[Listed entries — start]

(* ===== verification/Pairs.v ===== *)
(** src/scan/pairs.rs: sets of two-integer join keys, as a hash set of packed
    keys or, where the keys are dense enough, as a bitmap of second components
    for each first component. *)
From stdpp Require Import base list gmap sets.
From Stdlib Require Import ZArith Lia Sorting.Sorted.
From S2P Require Import Prelude Machine ListLib Errors Arrow Counting.

#[local] Open Scope Z_scope.

(** [src/src/scan/pairs.rs:7-11] pack16. *)
Definition pack16 (a b : Z) : Z := Z.lor (Z.shiftl a 64) b.

(** [src/src/scan/pairs.rs:56-63] Slot. *)
Record Slot := { slot_start : Z; slot_low : Z; slot_width : Z }.
Definition default_slot : Slot := {| slot_start := 0; slot_low := 0; slot_width := 0 |}.

(** [src/src/scan/pairs.rs:45-54] DensePairs. *)
Record DensePairs := {
  dp_first : Z;
  dp_slots : list Slot;
  dp_bits : list Z;
  dp_len : nat;
}.

(** [src/src/scan/pairs.rs:13-16] PairSet. *)
Inductive PairSet :=
  | Dense (d : DensePairs)
  | Hashed (s : gset Z).

(** [src/src/scan/pairs.rs:65-69] MAX_SLOTS, KEY_BYTES. *)
Definition MAX_SLOTS : Z := 2 ^ 16.
Definition KEY_BYTES : Z := 16.

(** [std::mem::size_of::<Slot>()]: three words. *)
Definition SLOT_BYTES : Z := 24.

Definition same_first (x y : Z * Z) : bool := x.1 =? y.1.

Definition group_key (g : list (Z * Z)) : Z := default 0 (fst <$> head g).
Definition group_low (g : list (Z * Z)) : Z := default 0 (snd <$> head g).
Definition group_high (g : list (Z * Z)) : Z := default 0 (snd <$> last g).

(** The closure [width] of [build]: checked, as the last group can span all of
    [u64]. *)
Definition group_width (g : list (Z * Z)) : option Z :=
  checked_add (wrapping_sub (group_high g) (group_low g)) 1.
(* ===== verification/KeyColumns.v ===== *)
(** Key columns read at the type a chunk stores them (src/scan/key_columns.rs),
    and what the bytes of a composite key say: [key_part] is a column's value as
    a key compares it, [encode_part] the bytes it is written as, and
    [encode_parts_inj] that equal bytes are equal values where the columns hold
    keys of the same shape. *)
From stdpp Require Import base strings list.
From Stdlib Require Import ZArith Lia Ascii.
From S2P Require Import Prelude Machine ListLib Errors Arrow Integers Counting.

#[local] Open Scope Z_scope.

(** ** Typed key columns *)

(** [src/src/scan/key_columns.rs:9-16] TypedKeyColumn. *)
Inductive TypedKeyColumn :=
  | KeyInt (c : IntColumn)
  | KeyStr (c : StringColumn)
  | KeyList (offsets : list Z) (nulls : null_buffer) (elements : option IntColumn).

(** [src/src/scan/key_columns.rs:19-31] TypedKeyColumn::resolve. *)
Definition TypedKeyColumn_resolve (col : array) : option TypedKeyColumn :=
  match IntColumn_resolve col with
  | Some ints => Some (KeyInt ints)
  | None =>
      match StringColumn_resolve col with
      | Some text => Some (KeyStr text)
      | None =>
          match col with
          | AList offsets values nulls => Some (KeyList offsets nulls (IntColumn_resolve values))
          | _ => None
          end
      end
  end.

(** [src/src/scan/key_columns.rs:33-40] TypedKeyColumn::is_null. *)
Definition key_is_null (c : TypedKeyColumn) (row : nat) : bool :=
  match c with
  | KeyInt a => int_is_null a row
  | KeyStr a => bool_decide (string_value a row = None)
  | KeyList _ nulls _ => negb (is_valid_in nulls row)
  end.

(** [src/src/scan/key_columns.rs:42-76] TypedKeyColumn::append_to. The result is
    the buffer with the value appended, or none where the function reports that
    there is no value; [expect] is a panic. *)
Definition append_to (c : TypedKeyColumn) (buf : list Z) (row : nat) : result (option (list Z)) :=
  if key_is_null c row then Ok None else
  match c with
  | KeyInt a => Ok (Some (buf ++ to_le_bytes 8 (int_join_key a row)))
  | KeyStr a =>
      let* v := expect (string_value a row) in
      Ok (Some (buf ++ to_le_bytes 4 (as_u32 (Z.of_nat (String.length v))) ++ text_bytes v))
  | KeyList offsets _ elements =>
      match elements with
      | None => Ok None
      | Some elements =>
          let start := offset_at offsets row in
          let stop := offset_at offsets (S row) in
          Ok (Some (buf ++ to_le_bytes 4 (as_u32 (Z.of_nat (stop - start))) ++
            (seq start (stop - start) ≫= fun i => to_le_bytes 8 (int_join_key elements i))))
      end
  end.

(** [src/src/scan/key_columns.rs:78-82] TypedKeyColumn::is_integer. *)
Definition key_is_integer (c : TypedKeyColumn) : bool :=
  match c with KeyInt _ => true | _ => false end.

(** [src/src/scan/key_columns.rs:85-97] typed_key_columns. *)
Definition typed_key_columns (batch : RecordBatch) (names : list string)
    : list (option TypedKeyColumn) :=
  (fun name => column_by_name batch name ≫= TypedKeyColumn_resolve) <$> names.

(** [src/src/scan/key_columns.rs:99-115] keys_readable. *)
Definition keys_readable (batches : list RecordBatch) (names : list string) : bool :=
  let readable batch name :=
    match column_by_name batch name ≫= TypedKeyColumn_resolve with
    | Some (KeyList _ _ elements) => bool_decide (is_Some elements)
    | Some _ => true
    | None => false
    end in
  forallb (fun batch => forallb (readable batch) names)
    (filter (fun batch => (0 < num_rows batch)%nat) batches).

Section nulls.
Context {K : ArrowKernels}.

(** [src/src/scan/key_columns.rs:117-124] complete_keys. *)
Definition complete_keys (batch : RecordBatch) (names : list string) : null_buffer :=
  let nulls := omap (fun name =>
      column ← column_by_name batch name;
      logical_nulls column) names in
  match nulls with
  | [] => None
  | first :: rest => fold_left (fun all n => null_union all (Some n)) rest (Some first)
  end.

(** [src/src/scan/key_columns.rs:126-140] pair_keys. *)
Definition pair_keys (batch : RecordBatch) (cols : list string)
    : option (list Z * list Z * null_buffer) :=
  match cols with
  | [first; second] =>
      let column name := column_by_name batch name ≫= IntColumn_resolve in
      first ← column first;
      second ← column second;
      Some (join_keys first, join_keys second, null_union (ic_nulls first) (ic_nulls second))
  | _ => None
  end.
End nulls.

(** ** What a key says *)

(** A key column's value as keys compare it. *)
Inductive key_part :=
  | PInt (key : Z)
  | PText (s : string)
  | PBool (b : bool)
  | PBytes (l : list Z)
  | PPath (keys : list Z).

#[export] Instance key_part_eq_dec : EqDecision key_part.
Proof. solve_decision. Defined.

(** The kind of values a column's keys are; fixed-size binary carries its size. *)
Inductive key_shape := SInt | SText | SBool | SBytes (size : Z) | SPath.

#[export] Instance key_shape_eq_dec : EqDecision key_shape.
Proof. solve_decision. Defined.

Definition key_shape_of (dt : data_type) : option key_shape :=
  match dt with
  | DInt _ => Some SInt
  | DText _ => Some SText
  | DBoolean => Some SBool
  | DFixedSizeBinary size => Some (SBytes size)
  | DList (DInt _) => Some SPath
  | _ => None
  end.

Definition has_shape (p : key_part) (s : key_shape) : Prop :=
  match p, s with
  | PInt k, SInt => is_u64 k
  | PText s, SText => Z.of_nat (String.length s) < 2 ^ 32
  | PBool _, SBool => True
  | PBytes l, SBytes size => Z.of_nat (length l) = size
  | PPath l, SPath => Forall is_u64 l /\ Z.of_nat (length l) < 2 ^ 32
  | _, _ => False
  end.

Definition encode_part (p : key_part) : list Z :=
  match p with
  | PInt k => to_le_bytes 8 k
  | PText s => to_le_bytes 4 (as_u32 (Z.of_nat (String.length s))) ++ text_bytes s
  | PBool b => [Z.b2z b]
  | PBytes l => l
  | PPath l => to_le_bytes 4 (as_u32 (Z.of_nat (length l))) ++ (l ≫= to_le_bytes 8)
  end.

(** A row's value in a key column; none for a null or a type no key is read at.
    A list's element slots count, null or not. *)
Definition part_at (col : array) (row : nat) : option key_part :=
  if is_null col row then None else
  match col with
  | AInt _ values _ => Some (PInt (stored_key (default 0 (values !! row))))
  | AText _ values _ => Some (PText (default ""%string (values !! row)))
  | ABool values _ => Some (PBool (default false (values !! row)))
  | AFixed _ values _ => Some (PBytes (default [] (values !! row)))
  | AList offsets (AInt _ values _) _ =>
      Some (PPath ((fun i => stored_key (default 0 (values !! i))) <$>
        seq (offset_at offsets row) (offset_at offsets (S row) - offset_at offsets row)))
  | _ => None
  end.

(** A row's composite key: none where a column is absent or has no value. *)
Definition key_of (batch : RecordBatch) (names : list string) (row : nat) : option (list key_part) :=
  mapM (fun name => column_by_name batch name ≫= fun col => part_at col row) names.

Lemma key_of_cons batch name names row :
  key_of batch (name :: names) row =
  (p ← column_by_name batch name ≫= fun col => part_at col row;
   ps ← key_of batch names row; Some (p :: ps)).
Proof. done. Qed.

Lemma le_bytes_paths_inj xs ys :
  Forall is_u64 xs -> Forall is_u64 ys -> xs ≫= to_le_bytes 8 = ys ≫= to_le_bytes 8 -> xs = ys.
Proof.
  intros Hx; revert ys; induction Hx as [|x xs Hx Hxs IH]; intros ys [|y ys' Hy Hys]; try done.
  cbn [mbind list_bind]. intros H. apply app_inj_length in H as [H1 H2]; [|by rewrite !length_to_le_bytes].
  f_equal; [by apply (to_le_bytes_inj 8) | by apply IH].
Qed.

Lemma as_u32_small z : 0 <= z < 2 ^ 32 -> as_u32 z = z.
Proof. apply as_unsigned_id. Qed.

(** Two values of one shape that start two byte strings equally are the same. *)
Lemma encode_part_app_inj p q s x y :
  has_shape p s -> has_shape q s ->
  encode_part p ++ x = encode_part q ++ y -> p = q /\ x = y.
Proof.
  destruct s; destruct p, q; cbn [has_shape encode_part]; intros Hp Hq E; try done.
  - apply app_inj_length in E as [E ->]; [|by rewrite !length_to_le_bytes].
    by rewrite (to_le_bytes_inj 8 _ _ Hp Hq E).
  - rewrite <- !app_assoc in E. apply app_inj_length in E as [El E]; [|by rewrite !length_to_le_bytes].
    rewrite !as_u32_small in El by lia. apply (to_le_bytes_inj 4) in El; [|lia..].
    apply app_inj_length in E as [E ->]; [|rewrite !length_text_bytes; lia].
    by rewrite (text_bytes_inj _ _ E).
  - injection E as Eb ->. destruct b, b0; done.
  - apply app_inj_length in E as [-> ->]; [done|lia].
  - rewrite <- !app_assoc in E. destruct Hp as [Hp Hpl], Hq as [Hq Hql].
    apply app_inj_length in E as [El E]; [|by rewrite !length_to_le_bytes].
    rewrite !as_u32_small in El by lia. apply (to_le_bytes_inj 4) in El; [|lia..].
    assert (Hlen : forall l, length (l ≫= to_le_bytes 8) = (8 * length l)%nat).
    { induction l as [|z l IH]; [done|].
      rewrite bind_cons, length_app, length_to_le_bytes, IH. cbn [length]. lia. }
    apply app_inj_length in E as [E ->]; [|rewrite !Hlen; lia].
    by rewrite (le_bytes_paths_inj _ _ Hp Hq E).
Qed.

Lemma encode_parts_inj ps qs shapes :
  Forall2 has_shape ps shapes -> Forall2 has_shape qs shapes ->
  ps ≫= encode_part = qs ≫= encode_part -> ps = qs.
Proof.
  intros Hp; revert qs; induction Hp as [|p s ps shapes Hp Hps IH]; intros qs Hq E.
  - by inversion Hq.
  - apply Forall2_cons_inv_r in Hq as (q & qs' & Hq & Hqs & ->). cbn [mbind list_bind] in E.
    apply (encode_part_app_inj p q s) in E as [-> E]; [|done..]. f_equal. by apply IH.
Qed.

(** A well-formed column's values have its type's shape. *)
Lemma part_at_shape col row p :
  array_ok col -> array_i32 col -> (row < array_len col)%nat -> part_at col row = Some p ->
  exists s, key_shape_of (array_type col) = Some s /\ has_shape p s.
Proof.
  intros Hok Hi Hrow. unfold part_at. destruct (is_null col row); [done|].
  destruct col as [t v n|t v n|v n|sz v n|o c n|nm v n| | | |]; cbn in *; try done.
  - intros [= <-]. exists SInt. split; [done|]. apply stored_key_range.
  - intros [= <-]. exists SText. split; [done|]. destruct Hok as [_ Hf].
    destruct (lookup_lt_is_Some_2 v row Hrow) as [x Hx]. rewrite Hx; cbn.
    pose proof (Forall_lookup_1 _ _ _ _ Hf Hx) as Hlt; cbn in Hlt. lia.
  - intros [= <-]. by exists SBool.
  - intros [= <-]. exists (SBytes sz). split; [done|]. destruct Hok as [_ Hf].
    destruct (lookup_lt_is_Some_2 v row Hrow) as [x Hx]. rewrite Hx; cbn.
    by apply (Forall_lookup_1 _ _ _ _ Hf Hx).
  - destruct c as [t cv cn| | | | | | | | |]; try done. intros [= <-]. exists SPath. split; [done|]. split.
    + apply Forall_fmap, Forall_forall. intros i _. apply stored_key_range.
    + rewrite length_fmap, length_seq. destruct Hi as [_ Hf]. unfold offset_at.
      destruct (o !! S row) as [z|] eqn:Ez; cbn; [|lia].
      pose proof (Forall_lookup_1 _ _ _ _ Hf Ez) as Hz; cbn in Hz. lia.
Qed.

Lemma key_of_shape batch names row ps :
  batch_ok batch -> Forall (fun c => array_i32 c.2) (columns batch) ->
  (row < num_rows batch)%nat -> key_of batch names row = Some ps ->
  exists shapes,
    mapM (fun name => column_by_name batch name ≫= fun col => key_shape_of (array_type col)) names
      = Some shapes /\ Forall2 has_shape ps shapes.
Proof.
  intros Hok Hi Hrow. unfold key_of. revert ps.
  induction names as [|name names IH]; intros ps H; cbn in *.
  { injection H as <-. exists []. split; [done|constructor]. }
  destruct (column_by_name batch name) as [col|] eqn:Ec; cbn in *; [|done].
  destruct (part_at col row) as [p|] eqn:Ep; cbn in *; [|done].
  destruct (mapM _ names) as [ps'|] eqn:Em; cbn in *; [|done]. injection H as <-.
  destruct (IH ps' eq_refl) as (shapes & Es & Hf).
  destruct (column_ok batch name col Hok Ec) as [Hc Hl].
  assert (Hci : array_i32 col).
  { rewrite Forall_forall in Hi. by apply (Hi (name, col)), assoc_elem_of. }
  destruct (part_at_shape col row p) as (s & Hs & Hp); [done|done|lia|done|].
  exists (s :: shapes). rewrite Hs, Es. split; [done|by constructor].
Qed.

(** ** The typed columns write what the key says *)

Lemma append_to_spec col c buf row :
  array_ok col -> TypedKeyColumn_resolve col = Some c ->
  append_to c buf row = Ok ((fun p => buf ++ encode_part p) <$> part_at col row).
Proof.
  intros Hok H. unfold TypedKeyColumn_resolve in H.
  destruct col as [t v n|t v n|v n|sz v n|o child n|nm v n| | | |]; cbn in H; try done;
    injection H as <-; unfold append_to, part_at, is_null, key_is_null, int_is_null, string_value;
    cbn [ic_nulls sc_nulls array_nulls].
  - destruct (is_valid_in n row); done.
  - cbn. destruct (is_valid_in n row); done.
  - destruct (is_valid_in n row); cbn [negb]; [|done].
    destruct child as [t v cn| | | | | | | | |]; cbn [IntColumn_resolve]; try done.
    cbn [fmap option_fmap option_map encode_part]. do 2 f_equal. rewrite length_fmap, length_seq.
    f_equal. f_equal. unfold int_join_key, int_value; cbn [ic_values].
    generalize (seq (offset_at o row) (offset_at o (S row) - offset_at o row)). clear.
    induction l as [|i l IH]; [done|]. rewrite fmap_cons, !bind_cons. by rewrite IH.
Qed.
(** Batches that hold the group columns as integers and the address as a list. *)
Definition addressed (batches : list RecordBatch) (group_cols : list string) (address_col : string)
    : Prop :=
  Forall (fun b =>
    batch_ok b /\
    Forall (fun name => exists t v n, column_by_name b name = Some (AInt t v n)) group_cols /\
    exists o v n, column_by_name b address_col = Some (AList o v n)) batches.

Lemma column_index b name col :
  column_by_name b name = Some col ->
  exists i, index_of b name = Some i /\ batch_column b i = Ok col.
Proof.
  intros H. pose proof (index_of_column b name) as Hi. rewrite H in Hi.
  destruct (index_of b name) as [i|]; cbn in Hi; [|done].
  exists i. split; [done|]. unfold batch_column. by rewrite <- Hi.
Qed.

Lemma resolve_indices_ok b cols :
  Forall (fun name => exists t v n, column_by_name b name = Some (AInt t v n)) cols ->
  exists idx, resolve_indices b cols = Ok idx /\
    Forall2 (fun name i => exists t v n, column_by_name b name = Some (AInt t v n) /\
      batch_column b i = Ok (AInt t v n)) cols idx.
Proof.
  unfold resolve_indices. induction 1 as [|name cols (t & v & n & Hc) _ (idx & E & Hf)].
  { exists []. by split. }
  destruct (column_index _ _ _ Hc) as (i & Hi & Hcol). cbn [mapM_ok]. rewrite Hi, E; cbn.
  eexists; split; [done|]. constructor; [|done]. by exists t, v, n.
Qed.
(** [src/src/scan/addresses.rs:471-519] SourceAddresses::mask. *)
Definition sa_mask (self : SourceAddresses) (batch : RecordBatch) (group_key_columns : list string)
    (address_column : string) (candidates : option (list bool))
    (related : SourceAddresses -> nat -> list Z -> result bool) : result mask :=
  let len := num_rows batch in
  match address_list batch address_column with
  | None => Ok (of_bools (replicate len false))
  | Some (offsets, nulls, values) =>
      let keys := typed_key_columns batch group_key_columns in
      let pairs := match sa_groups self with
                   | GPair _ => pair_keys batch group_key_columns
                   | GBytes _ => None
                   end in
      let element_bytes := join_key_bytes values in
      let* found := mapM_ok (fun row =>
        let candidate :=
          match candidates with None => true | Some c => default false (c !! row) end &&
          is_valid_in nulls row in
        if negb candidate then Ok false else
        let* group := row_group self pairs keys row in
        match group with
        | None => Ok false
        | Some group => related self group (row_bytes offsets element_bytes row)
        end) (seq 0 len) in
      Ok (of_bools found)
  end.

(** [src/src/scan/addresses.rs:79-94] HierarchicalFilter::mask. *)
Definition hf_mask (self : HierarchicalFilter) (batch : RecordBatch)
    (candidates : option (list bool)) : result mask :=
  sa_mask (hf_sources self) batch (hf_group_key_columns self) (hf_address_column self) candidates
    (fun sources group target => relates sources group target (hf_mode self) (hf_inclusive self)).

(** [src/src/scan/addresses.rs:108-125] AddressIndex::build. *)
Definition AddressIndex_build (primary_batches : list RecordBatch) (group_key_columns : list string)
    (source_address_column : string) : result AddressIndex :=
  let* sources := SourceAddresses_build primary_batches group_key_columns source_address_column in
  let addresses_readable :=
    forallb (fun batch => bool_decide (is_Some (address_list batch source_address_column)))
      (filter (fun batch => 0 < num_rows batch) primary_batches) in
  Ok {| ai_sources := sources; ai_group_key_columns := group_key_columns;
        ai_readable := addresses_readable && keys_readable primary_batches group_key_columns |}.

(** [src/src/scan/addresses.rs:127-132] AddressIndex::matches_nothing. *)
Definition matches_nothing (self : AddressIndex) : bool :=
  ai_readable self && sa_is_empty (ai_sources self).

(** [src/src/scan/addresses.rs:134-149] AddressIndex::filter. *)
Definition ai_filter (self : AddressIndex) (target_address_column : string)
    (mode : HierarchicalMode) (inclusive : bool) : HierarchicalFilter :=
  {| hf_sources := ai_sources self; hf_group_key_columns := ai_group_key_columns self;
     hf_address_column := target_address_column; hf_mode := mode; hf_inclusive := inclusive |}.

(** [src/src/scan/addresses.rs:42-57] HierarchicalFilter::build. *)
Definition HierarchicalFilter_build (primary_batches : list RecordBatch)
    (group_key_columns : list string) (source_address_column target_address_column : string)
    (mode : HierarchicalMode) (inclusive : bool) : result HierarchicalFilter :=
  let* index := AddressIndex_build primary_batches group_key_columns source_address_column in
  Ok (ai_filter index target_address_column mode inclusive).

(** [src/src/scan/addresses.rs:59-61] HierarchicalFilter::is_empty. *)
Definition hf_is_empty (self : HierarchicalFilter) : bool := sa_is_empty (hf_sources self).
End mask.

[Listed entries — finish]

● **What to work on**:
All lines above containing the string "elements" are to be collected.

● **Answer box**:
  | KeyList (offsets : list Z) (nulls : null_buffer) (elements : option IntColumn).
  | KeyList offsets _ elements =>
      match elements with
      | Some elements =>
            (seq start (stop - start) ≫= fun i => to_le_bytes 8 (int_join_key elements i))))
    | Some (KeyList _ _ elements) => bool_decide (is_Some elements)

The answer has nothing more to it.